# Privoxy way to slow

## Shapeshifter

Hi.

I've been using Proxomitron on my windows machine for a long time and now I'm using privoxy on Arch. It actually works, but it's showing some annoying symptoms:

A) Random lockups while loading a page:

E.g. if I'm search for pictures on google, the first two pages load normally, but on the third it just locks up and doesn't continue loading for at least 30 seconds. Tried it with both FF and Opera - both browsers run very fast without the proxy enabled. See here for examples how the page looks in those cases: In FF, in Opera.

B) Random waiting times when clicking a link:

It happens on a regular basis - at least once in five times - that I click on a link and nothing happens for at least 10 seconds; sometimes I can let it run for a whole minute and then the page suddenly loads. But most of the time I just click on a link a couple of times if it doesn't load after 5-10 seconds and then it will occasionally load. It seems like the request just doesn't get through sometimes. Sometimes it also helps if I cancel a request and reload the page...

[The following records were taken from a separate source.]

(** * perceptor: the core scheduling model (pkg/core/model.go)

    A shallow embedding of the in-memory model of perceptor's core: the pod
    and image registries, the hub-check queue, the scan queue, the
    concurrency gate and the per-image status transitions, followed by the
    properties the design document states about them. *)

From Stdlib Require Import ZArith.
From stdpp Require Import gmap strings list fin_maps pretty.

Local Open Scope Z_scope.

(** ** Go's [int] on amd64: 64-bit two's complement *)

Module GoInt.

Definition int_min : Z := - 2 ^ 63.
Definition int_max : Z := 2 ^ 63 - 1.

(** The value an arithmetic result takes once it is stored in an [int]. *)
Definition wrap (z : Z) : Z := (z + 2 ^ 63) mod 2 ^ 64 - 2 ^ 63.

Definition add (a b : Z) : Z := wrap (a + b).

Definition in_range (z : Z) : Prop := int_min <= z <= int_max.

End GoInt.

(** ** Data model *)

(** [type DockerImageSha string] *)
Abbreviation DockerImageSha := string (only parsing).

(** Modelled from the spec: the declaration of [Image] is not part of
    model.go; an image is its content digest together with a
    human-readable name. *)
Record Image : Type := mkImage {
  Sha : DockerImageSha;
  Name : string
}.

(** Modelled from the spec: the declaration of [ScanStatus] is not part of
    model.go; the constructors are the eight constants model.go uses. *)
Inductive ScanStatus : Type :=
  | ScanStatusUnknown
  | ScanStatusInHubCheckQueue
  | ScanStatusCheckingHub
  | ScanStatusInQueue
  | ScanStatusRunningScanClient
  | ScanStatusRunningHubScan
  | ScanStatusComplete
  | ScanStatusError.

(** Modelled from the spec: model.go reads scan results only through the
    accessors [PolicyViolationCount()], [VulnerabilityCount()] and
    [OverallStatus()]; a result is the triple of their values. *)
Record ScanResults : Type := mkScanResults {
  PolicyViolationCount : Z;
  VulnerabilityCount : Z;
  OverallStatus : string
}.

(** Modelled from the spec: the declaration of [ImageInfo] is not part of
    model.go; a record holds the status, the optional results (a nil
    pointer until analysis completes) and the image it was created for. *)
Record ImageInfo : Type := mkImageInfo {
  ImageInfo_ScanStatus : ScanStatus;
  ImageInfo_ScanResults : option ScanResults;
  ImageInfo_ImageSha : DockerImageSha;
  ImageInfo_ImageName : string
}.

(** Modelled from the spec: declarations of [Container] and [Pod]. *)
Record Container : Type := mkContainer {
  Container_Image : Image;
  Container_Name : string
}.

Record Pod : Type := mkPod {
  Pod_Name : string;
  Pod_UID : string;
  Pod_Namespace : string;
  Containers : list Container
}.

(** [type Model struct].  [Images] maps a sha to a pointer in the source;
    every pointer is stored under exactly one key, so a write through the
    pointer obtained for [sha] is an update of the entry at [sha]. *)
Record Model : Type := mkModel {
  Pods : gmap string Pod;
  Images : gmap string ImageInfo;
  ImageScanQueue : list Image;
  ImageHubCheckQueue : list Image;
  ConcurrentScanLimit : Z
}.

Global Instance ScanStatus_eq_dec : EqDecision ScanStatus.
Proof. solve_decision. Defined.

Global Instance Image_eq_dec : EqDecision Image.
Proof. solve_decision. Defined.

(** Modelled from the spec: a fresh record starts in the initial status,
    without results. *)
Definition NewImageInfo (sha : DockerImageSha) (name : string) : ImageInfo :=
  {| ImageInfo_ScanStatus := ScanStatusUnknown;
     ImageInfo_ScanResults := None;
     ImageInfo_ImageSha := sha;
     ImageInfo_ImageName := name |}.

(** Modelled from the spec: [imageInfo.image()] gives back the image the
    record was created for. *)
Definition image (info : ImageInfo) : Image :=
  {| Sha := ImageInfo_ImageSha info; Name := ImageInfo_ImageName info |}.

(** Modelled from the spec: the registry key of a pod is
    "<namespace>/<name>". *)
Definition QualifiedName (p : Pod) : string :=
  Pod_Namespace p +:+ "/" +:+ Pod_Name p.

Definition setScanStatus (st : ScanStatus) (info : ImageInfo) : ImageInfo :=
  {| ImageInfo_ScanStatus := st;
     ImageInfo_ScanResults := ImageInfo_ScanResults info;
     ImageInfo_ImageSha := ImageInfo_ImageSha info;
     ImageInfo_ImageName := ImageInfo_ImageName info |}.

Definition setScanResults (r : option ScanResults) (info : ImageInfo)
  : ImageInfo :=
  {| ImageInfo_ScanStatus := ImageInfo_ScanStatus info;
     ImageInfo_ScanResults := r;
     ImageInfo_ImageSha := ImageInfo_ImageSha info;
     ImageInfo_ImageName := ImageInfo_ImageName info |}.

Definition withPods (f : gmap string Pod → gmap string Pod) (m : Model)
  : Model :=
  {| Pods := f (Pods m); Images := Images m;
     ImageScanQueue := ImageScanQueue m;
     ImageHubCheckQueue := ImageHubCheckQueue m;
     ConcurrentScanLimit := ConcurrentScanLimit m |}.

Definition withImages (f : gmap string ImageInfo → gmap string ImageInfo)
  (m : Model) : Model :=
  {| Pods := Pods m; Images := f (Images m);
     ImageScanQueue := ImageScanQueue m;
     ImageHubCheckQueue := ImageHubCheckQueue m;
     ConcurrentScanLimit := ConcurrentScanLimit m |}.

Definition withImageScanQueue (f : list Image → list Image) (m : Model)
  : Model :=
  {| Pods := Pods m; Images := Images m;
     ImageScanQueue := f (ImageScanQueue m);
     ImageHubCheckQueue := ImageHubCheckQueue m;
     ConcurrentScanLimit := ConcurrentScanLimit m |}.

Definition withImageHubCheckQueue (f : list Image → list Image) (m : Model)
  : Model :=
  {| Pods := Pods m; Images := Images m;
     ImageScanQueue := ImageScanQueue m;
     ImageHubCheckQueue := f (ImageHubCheckQueue m);
     ConcurrentScanLimit := ConcurrentScanLimit m |}.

And it's soo annoying, I can't go without ad blocking, and at the same time I can't go with these long waiting times. I've also been using Proxomitron on Wine but that's not a real solution, and the built in ad functionalities of Opera don't really rule that much...

Does anyone know a solution to this problem?

----------

## nephros

 *Shapeshifter wrote:*   

> Does anyone know a solution to this problem?

 

Not right away, but you could try to increase the "buffer-limit" setting in /etc/privoxy/config.

Also increase logging verbosity and try if you can pin the problem down by looking at the logs.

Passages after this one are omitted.